- Born: September 28, 1938
- Died: September 26, 2008 (aged 69)
- Education: Mount Vernon College for Women
- Occupation: Philanthropist
- Spouse: Robert Paschal Shook
- Children: 2 daughters
- Relatives: Robert Ingersoll Ingalls Jr. (father) Robert Ingersoll Ingalls Sr. (paternal grandfather)

= Barbara Ingalls Shook =

American heiress and philanthropist

Barbara Ingalls Shook (1938-2008) was an American heiress and philanthropist. She was a prominent patron of the arts in Birmingham, Alabama. She also served on the advisory board of the National Cancer Institute in the Reagan administration.

==Early life==
Ingalls Shook was born on September 28, 1938. Her paternal grandfather, Robert Ingersoll Ingalls Sr. (1882–1951), was the founder of Ingalls Iron Works, the largest privately owned steel manufacturer in the Southern United States, and Ingalls Shipbuilding, the largest shipyard in the Gulf Coast of the United States. She had a sister, Elesabeth Ingalls Gillet, and a step-brother Lathrop Winchester Smith.
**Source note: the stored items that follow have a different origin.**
(** C8. Running the generation step a second time, with the same
    configuration and the same date, from the state the first run left,
    returns what the first run returned and leaves every file and
    directory as it was; and the content of each output file depends on
    the configuration and the date alone: two runs that return, from any
    two starting states, leave the same text in each of them. *)
Theorem C8_generateSetup_idempotent (today : string) (config : Config.t)
    (workspacePath : Path) :
  (forall fs,
      generateSetup JSON_stringify today config workspacePath
        (snd (generateSetup JSON_stringify today config workspacePath fs))
      = generateSetup JSON_stringify today config workspacePath fs)
  /\ (forall fsA fsB fsA' fsB' p content,
      generateSetup JSON_stringify today config workspacePath fsA
        = (Ok workspacePath, fsA') ->
      generateSetup JSON_stringify today config workspacePath fsB
        = (Ok workspacePath, fsB') ->
      In (p, content) (written (setupScript JSON_stringify today config workspacePath)) ->
      readFile fsA' p = Some content /\ readFile fsB' p = Some content).
Proof.
  split.
  - intros fs. rewrite (generateSetup_run today config workspacePath fs).
    rewrite generateSetup_run. unfold bind, ret.
    destruct (run (setupScript JSON_stringify today config workspacePath) fs)
      as [r fs1] eqn:Hrun.
    pose proof (run_idempotent _ _ _ _
                  (setupScript_compatible today config workspacePath) Hrun)
      as Hagain.
    destruct r as [[]|e]; cbn [snd]; now rewrite Hagain.
  - intros fsA fsB fsA' fsB' p content HA HB Hin.
    rewrite generateSetup_run in HA, HB. unfold bind, ret in HA, HB.
    destruct (run (setupScript JSON_stringify today config workspacePath) fsA)
      as [[[]|eA] fsA1] eqn:HrA; [| discriminate].
    destruct (run (setupScript JSON_stringify today config workspacePath) fsB)
      as [[[]|eB] fsB1] eqn:HrB; [| discriminate].
    inversion HA; inversion HB; subst.
    split; (eapply written_stable; [| exact Hin]);
      eapply run_stable; eauto using setupScript_compatible.
Qed.
(** The UNIQUE constraint as an invariant of the server: if no text occurs
    twice in column [username], then none does at any later time,
    whatever requests are served. *)
Theorem usernames_stay_unique (c c' : Conn) :
  later c c' -> NoDup (username_texts c) -> NoDup (username_texts c').
Proof.
  apply (later_invariant (fun c => NoDup (username_texts c))).
  - exact insert_user_keeps_unique.
  - intros a b c0 c0' H Hnd.
    destruct (insert_post_inv _ _ _ _ H) as (x & y & _ & _ & ->). exact Hnd.
Qed.

Lemma NoDup_snoc_fresh (ids : list Z) (seq : Z) :
  NoDup ids -> NoDup (ids ++ [next_rowid ids seq]).
Proof.
  intros H. apply NoDup_app. split; [exact H|]. split; [|apply NoDup_singleton].
  intros x Hx Hx'. apply list_elem_of_singleton in Hx'.
  exact (next_rowid_fresh ids seq x Hx Hx').
Qed.

(** AUTOINCREMENT as an invariant of the server: if the ids of each table
    are pairwise distinct, they are at any later time; a new row never
    takes the id of a row that is there. *)
Theorem ids_stay_distinct (c c' : Conn) :
  later c c' ->
  NoDup (u_id <$> users c) /\ NoDup (p_id <$> posts c) ->
  NoDup (u_id <$> users c') /\ NoDup (p_id <$> posts c').
Proof.
  apply (later_invariant
           (fun c => NoDup (u_id <$> users c) /\ NoDup (p_id <$> posts c))).
  - intros a b c0 c0' H [Hu Hp].
    destruct (insert_user_inv _ _ _ _ H) as (x & y & _ & _ & ->).
    simpl. split; [|exact Hp]. rewrite fmap_app. simpl.
    apply NoDup_snoc_fresh. exact Hu.
  - intros a b c0 c0' H [Hu Hp].
    destruct (insert_post_inv _ _ _ _ H) as (x & y & _ & _ & ->).
    simpl. split; [exact Hu|]. rewrite fmap_app. simpl.
    apply NoDup_snoc_fresh. exact Hp.
Qed.

(** *** Beyond the claims: registration on a given table *)

Lemma register_cases (k : registration) (req : Request) (u p : string)
    (c : Conn) :
  prop (body req) "username" = VStr u ->
  prop (body req) "password" = VStr p ->
  register k req fresh c =
    if unique_conflict (SText u) (users c)
    then (bad_request "UNIQUE constraint failed: users.username", c)
    else (ok_json success,
          mkConn
            (users c ++ [mkUser (next_rowid (u_id <$> users c) (seq_users c))
                           (SText u) (SText (stored_form k p))])
            (posts c) (next_rowid (u_id <$> users c) (seq_users c))
            (seq_posts c) (foreign_keys c)).
Proof.
  intros Hu Hp.
  destruct k as [|salt]; unfold register, stored_form, register_insecure,
    register_secure; rewrite Hu, Hp; unfold bcrypt_hash_value, insert_user.
  - rewrite (bind2_values (VStr u) (VStr p) (SText u) (SText p) eq_refl
               eq_refl).
    cbv zeta. change (text_affinity (SText u)) with (SText u).
    destruct (unique_conflict (SText u) (users c)); reflexivity.
  - rewrite (bind2_values (VStr u) (VStr (bcrypt_hash p 10 salt)) (SText u)
               (SText (bcrypt_hash p 10 salt)) eq_refl eq_refl).
    cbv zeta. change (text_affinity (SText u)) with (SText u).
    destruct (unique_conflict (SText u) (users c)); reflexivity.
Qed.

(** On any table, rows of earlier runs included, a registration with
    string credentials succeeds exactly when no row has the username: the
    only thing either route checks is the UNIQUE constraint (case-sensitive,
    byte for byte); the password is never looked at. *)
Theorem register_succeeds_iff_free (k : registration) (req : Request)
    (u p : string) (c : Conn) :
  prop (body req) "username" = VStr u ->
  prop (body req) "password" = VStr p ->
  (register k req fresh c).1 = ok_json success <->
  Forall (fun r => u_username r <> SText u) (users c).
Proof.
  intros Hu Hp. rewrite (register_cases k req u p c Hu Hp).
  rewrite <- unique_conflict_text.
  destruct (unique_conflict (SText u) (users c)); simpl.
  - split; discriminate.
  - split; reflexivity.
Qed.

(** POST /register/secure with a password that is not a string (the field
    missing, null, a number) answers 400 with bcrypt's error and stores
    nothing, whether or not the username is free: the INSERT is not
    reached. *)
Theorem register_secure_rejects_non_string (salt : string) (req : Request)
    (c : Conn) :
  (forall p, prop (body req) "password" <> VStr p) ->
  register_secure salt req fresh c =
    (bad_request (message (bcrypt_reject (prop (body req) "password"))), c).
Proof.
  intros Hp. unfold register_secure, bcrypt_hash_value.
  destruct (prop (body req) "password") as [| | b | n | r | p | xs | fs]
    eqn:E; try reflexivity.
  exfalso. exact (Hp p eq_refl).
Qed.

(** A JSON null as username is bound as NULL, which UNIQUE never takes for
    a duplicate: such a registration succeeds on every table, so any number
    of rows without a username can be registered. *)
Theorem register_null_username (k : registration) (req : Request)
    (p : string) (c : Conn) :
  prop (body req) "username" = VNull ->
  prop (body req) "password" = VStr p ->
  register k req fresh c =
    (ok_json success,
     mkConn
       (users c ++ [mkUser (next_rowid (u_id <$> users c) (seq_users c))
                      SNull (SText (stored_form k p))])
       (posts c) (next_rowid (u_id <$> users c) (seq_users c))
       (seq_posts c) (foreign_keys c)).
Proof.
  intros Hu Hp.
  destruct k as [|salt]; unfold register, stored_form, register_insecure,
    register_secure; rewrite Hu, Hp; unfold bcrypt_hash_value, insert_user.
  - rewrite (bind2_values VNull (VStr p) SNull (SText p) eq_refl eq_refl).
    reflexivity.
  - rewrite (bind2_values VNull (VStr (bcrypt_hash p 10 salt)) SNull
               (SText (bcrypt_hash p 10 salt)) eq_refl eq_refl).
    reflexivity.
Qed.

(** *** Beyond the claims: the posts of an owner *)

(** POST /post/secure, then GET /posts/secure: whatever value the body
    carries as [content], when the post is stored, [xss] returned a string
    for it, and what is stored and what comes back for the owner is that
    string, never the value itself. *)
Theorem post_secure_content_sanitized (req req' : Request) (key : sqlval)
    (n : Z) (q : string) (res : Response) (c c1 c2 : Conn) :
  bind_value (prop (body req) "userId") = Some key ->
  integer_affinity key = SInt n ->
  post_secure req fresh c = (res, c1) ->
  sent res = Some (Json success) ->
  later c1 c2 ->
  prop (query req') "userId" = VStr q ->
  text_numeric q = SInt n ->
  exists txt rows i,
    xss (prop (body req) "content") = inr txt /\
    posts_secure req' fresh c2 = (ok_json (VArr rows), c2) /\
    VObj [("id", to_js (SInt i)); ("user_id", to_js (SInt n));
          ("content", VStr txt)] ∈ rows.
Proof.
  intros Hid Hn Hpost Hok Hlater Hq Hnum.
  unfold post_secure in Hpost.
  destruct (xss (prop (body req) "content")) as [e | txt];
    [injection Hpost as <- <-; discriminate Hok|].
  destruct (insert_post (prop (body req) "userId") (VStr txt) c)
    as [e | c'] eqn:E;
    injection Hpost as <- <-; [discriminate Hok|].
  destruct (insert_post_inv _ _ _ _ E) as (x & y & Hb & _ & Hc).
  rewrite (bind2_values _ (VStr txt) key (SText txt) Hid eq_refl) in Hb.
  injection Hb as <- <-. rewrite Hn in Hc. simpl text_affinity in Hc.
  set (i := next_rowid (p_id <$> posts c) (seq_posts c)) in Hc.
  assert (Hin : mkPost i (SInt n) (SText txt) ∈ posts c2).
  { apply (later_keeps_post c' c2); [exact Hlater|]. rewrite Hc. simpl.
    apply elem_of_app. right. apply list_elem_of_singleton. reflexivity. }
  exists txt, (post_row <$> posts_where (SInt n) c2), i.
  split; [reflexivity | split].
  - unfold posts_secure, select_posts_param. rewrite Hq, bind1_string.
    simpl numeric_affinity. rewrite Hnum. reflexivity.
  - apply list_elem_of_fmap. exists (mkPost i (SInt n) (SText txt)).
    split; [reflexivity|].
    apply posts_where_elem; [exact Hin|]. simpl. apply Z.eqb_refl.
Qed.
(** * sysmon (core): a shallow embedding of the metrics engine

    The development follows the C sources:
    - [sysmon.h] / [sysmon_internal.h]: result codes, metric records, the
      module capability table and the per-module instance record;
    - [sysmon_snapshot.c]: snapshot builder and read-only snapshot;
    - [sysmon_ini.c], [sysmon_config.c]: the configuration file, its
      loader and the lookups;
    - [sysmon.c], [sysmon_time.c]: engine construction, destruction and the
      poll round;
    - [modules/*.c]: the cpu, ram, battery, network and storage collectors
      and the registry of built-in modules.

    Conventions.
    - [uint64_t] and [uint32_t] values are integers of [Z]; every C
      operation that can wrap is written with an explicit [mod].
    - [size_t] counts and indices are [nat].
    - [double] is the primitive binary64 type [float] of the kernel.
    - A nullable pointer is an [option].
    - [malloc], [calloc], [realloc] and [strdup] are taken to succeed; the
      out-of-memory outcome of a module enters the engine through the result
      code of its [poll] or [create] function.  The [add] functions of the
      builder are modelled a second time with an explicit allocator
      ([heap_plan]), for what they do when a request is refused.
    - Of the platform branches of the collectors the [__linux__] one is
      modelled.
    - Platform reads (/proc, statvfs, the clock) are inputs: an [os_world]
      record for one round, and a [sysmon_clock] for CLOCK_MONOTONIC.
    - The configuration file is an input as well: a function from paths
      to the bytes [fopen] and [fgets] deliver, or to the reason the file
      cannot be opened. *)

From Stdlib Require Import ZArith List String Ascii Bool Lia Floats Uint63.
From Stdlib Require Import DecimalString.
Import ListNotations.

Local Open Scope string_scope.
Local Open Scope Z_scope.

(* ================================================================= *)
(** ** Result codes and metric records (sysmon.h) *)

Inductive sysmon_result : Type :=
| SYSMON_OK
| SYSMON_ERR_INVALID_ARGUMENT
| SYSMON_ERR_IO
| SYSMON_ERR_PARSE
| SYSMON_ERR_NOT_SUPPORTED
| SYSMON_ERR_OUT_OF_MEMORY
| SYSMON_ERR_INTERNAL.

Definition sysmon_result_code (r : sysmon_result) : Z :=
  match r with
  | SYSMON_OK => 0
  | SYSMON_ERR_INVALID_ARGUMENT => 1
  | SYSMON_ERR_IO => 2
  | SYSMON_ERR_PARSE => 3
  | SYSMON_ERR_NOT_SUPPORTED => 4
  | SYSMON_ERR_OUT_OF_MEMORY => 5
  | SYSMON_ERR_INTERNAL => 6
  end.

Definition result_eqb (a b : sysmon_result) : bool :=
  Z.eqb (sysmon_result_code a) (sysmon_result_code b).

Inductive sysmon_metric_type : Type :=
| SYSMON_METRIC_DOUBLE
| SYSMON_METRIC_INT64
| SYSMON_METRIC_UINT64
| SYSMON_METRIC_STRING.

(** The [value] union of a metric.  A record cleared by [memset] reads as
    the zero of whichever member its type tag selects. *)
Inductive metric_value : Type :=
| V_f64 (f : float)
| V_i64 (i : Z)
| V_u64 (u : Z)
| V_str (s : option string).

Record sysmon_metric : Type := mk_metric {
  m_name : option string;
  m_unit : option string;
  m_type : sysmon_metric_type;
  m_value : metric_value
}.

Definition zero_value (t : sysmon_metric_type) : metric_value :=
  match t with
  | SYSMON_METRIC_DOUBLE => V_f64 0%float
  | SYSMON_METRIC_INT64 => V_i64 0
  | SYSMON_METRIC_UINT64 => V_u64 0
  | SYSMON_METRIC_STRING => V_str None
  end.
(** * IM@S news notification plugin: change detection, retention and media
    reconciliation

    A shallow embedding of [main.py] (class [ImasNewsPlugin]).  The plugin
    object's two caches, the cache file and the image directory form one
    explicit state that every method threads; what the outside world answers
    (the rendered page, HTTP replies, file-system errors, the interpreter's
    string hash) enters as arguments. *)

From Stdlib Require Import ZArith String Ascii List.
From Stdlib Require Import Strings.Byte.
From stdpp Require Import base option list gmap sets strings pretty.

Local Open Scope Z_scope.
Local Open Scope string_scope.

(** ** Python helpers *)

Module Py.

(** [s.startswith(p)] *)
Definition startswith (s p : string) : bool := String.prefix p s.

(** Truth value of a [str]: only the empty string is falsy. *)
Definition truthy (s : string) : bool :=
  match s with
  | EmptyString => false
  | String _ _ => true
  end.

(** [a or b] where [a] may be [None] (modelled by [option]) and [b] is a
    string. *)
Definition or_ (a : option string) (b : string) : string :=
  match a with
  | Some s => if truthy s then s else b
  | None => b
  end.

(** [d.get(key, dflt)] on an attribute that may be missing. *)
Definition get (a : option string) (dflt : string) : string := default dflt a.

(** The line feed of the f-strings. *)
Definition nl : string := String "010"%char EmptyString.

(** [f"{n}"] for an [int]: its decimal digits. *)
Definition str_of_int (n : Z) : string := pretty n.

(** [os.path.join(a, b)] of [posixpath]. *)
Definition path_join (a b : string) : string :=
  if startswith b "/" then b
  else if negb (truthy a) || String.prefix "/" (String.rev a) then a +:+ b
  else a +:+ "/" +:+ b.

End Py.

(** ** Items *)

(** The dict appended to [news_items] in [_get_latest_news]. *)
Record Item : Type := mkItem {
  news_id : string;   (* 'id' *)
  title : string;     (* 'title' *)
  date : string;      (* 'date' *)
  url : string;       (* 'url' *)
  img_url : string    (* 'img_url' *)
}.
(** A quarter hour after a quarter-hour mark is a quarter-hour mark. *)
Lemma quarter_after_rounded (t : Z) :
  round_to_quarter_hour (round_to_quarter_hour t + timedelta_hours (1 # 4))
  = round_to_quarter_hour t + 15 * us_minute.
Proof.
  change (timedelta_hours (1 # 4)) with us_quarter.
  rewrite (round_to_quarter_hour_global t).
  replace (us_quarter * py_round (t # 900000000) + us_quarter)
    with (us_quarter * (py_round (t # 900000000) + 1)) by lia.
  rewrite round_to_quarter_hour_fixed. unfold us_quarter, us_minute. lia.
Qed.

(** Events at 09:00, 09:01 and 12:00: the first session is closed by the
    long gap with the nominal end 09:00 + (1/60 + 0.25) h = 09:16, the
    last one after the loop with 12:00 + (0.25 + 0.25) h = 12:30. *)
Example nominal_project_two_sessions :
  nominal_project default_config [32400000000; 32460000000; 43200000000]
  = [(32400000000, 33360000000); (43200000000, 45000000000)].
Proof. vm_compute. reflexivity. Qed.

(** C2 (as the code applies it): the sessions of the builder are, one for
    one and in order, its nominal sessions - an event as start, and the
    nominal end the builder computes for it - closed as follows.  With
    both endpoints rounded to the quarter hour, when the rounded duration
    is below 0.25 h - the default of [min_hours], whatever
    [min_activity_hours] is - the session runs from the rounded start to
    the rounded start plus 0.25 h, rounded again, which is 15 minutes
    after the start; otherwise it runs from the rounded start to the
    rounded end, unchanged.  So every session lasts at least 15
    minutes. *)
Theorem builder_floor_is_default (cfg : config) (dts : list Z) :
  Forall2
    (fun s p =>
       let rounded_start := round_to_quarter_hour (fst p) in
       let rounded_end := round_to_quarter_hour (snd p) in
       In (fst p) dts /\
       (((hours_between rounded_start rounded_end < 1 # 4)%Q /\
         s = session_of rounded_start
               (round_to_quarter_hour (rounded_start + timedelta_hours (1 # 4))) /\
         end_dt s = rounded_start + 15 * us_minute)
        \/
        (~ (hours_between rounded_start rounded_end < 1 # 4)%Q /\
         s = session_of rounded_start rounded_end)) /\
       15 * us_minute <= end_dt s - start_dt s)
    (fst (build_project cfg dts)) (nominal_project cfg dts).
Proof.
  rewrite build_project_nominal.
  pose proof (nominal_project_starts cfg dts) as Hin.
  induction Hin as [|p l Hp _ IH]; simpl; constructor; [|exact IH].
  split; [exact Hp|]. clear IH Hp.
  destruct p as [a b]. unfold close_pair, close_session. simpl fst; simpl snd.
  set (rs := round_to_quarter_hour a). set (re := round_to_quarter_hour b).
  unfold ensure_minimum_session_duration, default_min_hours, Qlt_bool.
  destruct (Qle_bool (1 # 4) (hours_between rs re)) eqn:C; simpl.
  - apply Qle_bool_iff in C. split.
    + right. split; [now apply Qle_not_lt | reflexivity].
    + rewrite start_dt_session_of, end_dt_session_of.
      unfold hours_between, Qle, Qdiv, Qmult, Qinv, inject_Z, us_hour in C.
      simpl Qnum in C; simpl Qden in C. unfold us_minute. lia.
  - assert (Hlt : (hours_between rs re < 1 # 4)%Q).
    { apply Qnot_le_lt. intros Hle. apply Qle_bool_iff in Hle. congruence. }
    subst rs. rewrite end_dt_session_of, start_dt_session_of, quarter_after_rounded.
    split; [|lia].
    left. split; [exact Hlt|]. split; reflexivity.
Qed.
She graduated from Mount Vernon Seminary and College in Washington, D.C. (which later merged with the George Washington University), with an associate degree in 1958.

==Philanthropy==
She was a noted philanthropist in Birmingham, Alabama, through the Barbara Ingalls Shook Foundation. She was a patron to the Birmingham Museum of Art, Alabama Symphony Orchestra, and the Alabama Ballet. Her philanthropy extended to healthcare, as she donated to St. Vincent's Birmingham and the Montclair Baptist Medical Center. She also donated to the Jimmie Hale Mission, a homeless shelter; the Big Oak Ranch, a residence for at-risk youth; and the University of Alabama at Birmingham.

She was also active in philanthropy in Aspen, Colorado. She founded Challenge Aspen, a non-profit organization to support sports among the disabled in Aspen.

She was also a distinguished philanthropist nationally. President Ronald Reagan appointed her to the advisory board of the National Cancer Institute. As a result, she received the Woman of the Year award from the Memorial Sloan Kettering Cancer Center in 1986. She was also honored posthumously at the Hope Gala hosted by the American Cancer Society in 2009.

==Personal life==
She married Robert Paschal Shook. They had two daughters, Ellen Gregg Shook and Elesabeth Ridgely Shook. They resided in Mountain Brook, Alabama; Aspen, Colorado; and Palm Beach, Florida.

In 1969, she survived cancer, but lost a leg through surgery. She walked with an artificial leg for the rest of her adult life. She enjoyed skiing, playing golf and fly-fishing.

==Death==
She died on September 26, 2008, at the age of sixty-nine. Seven years later, the Birmingham Zoo opened a new exhibit named after her known as the Barbara Ingalls Shook Black Bear Trail. It is home to American black bears from Big Sky, Montana.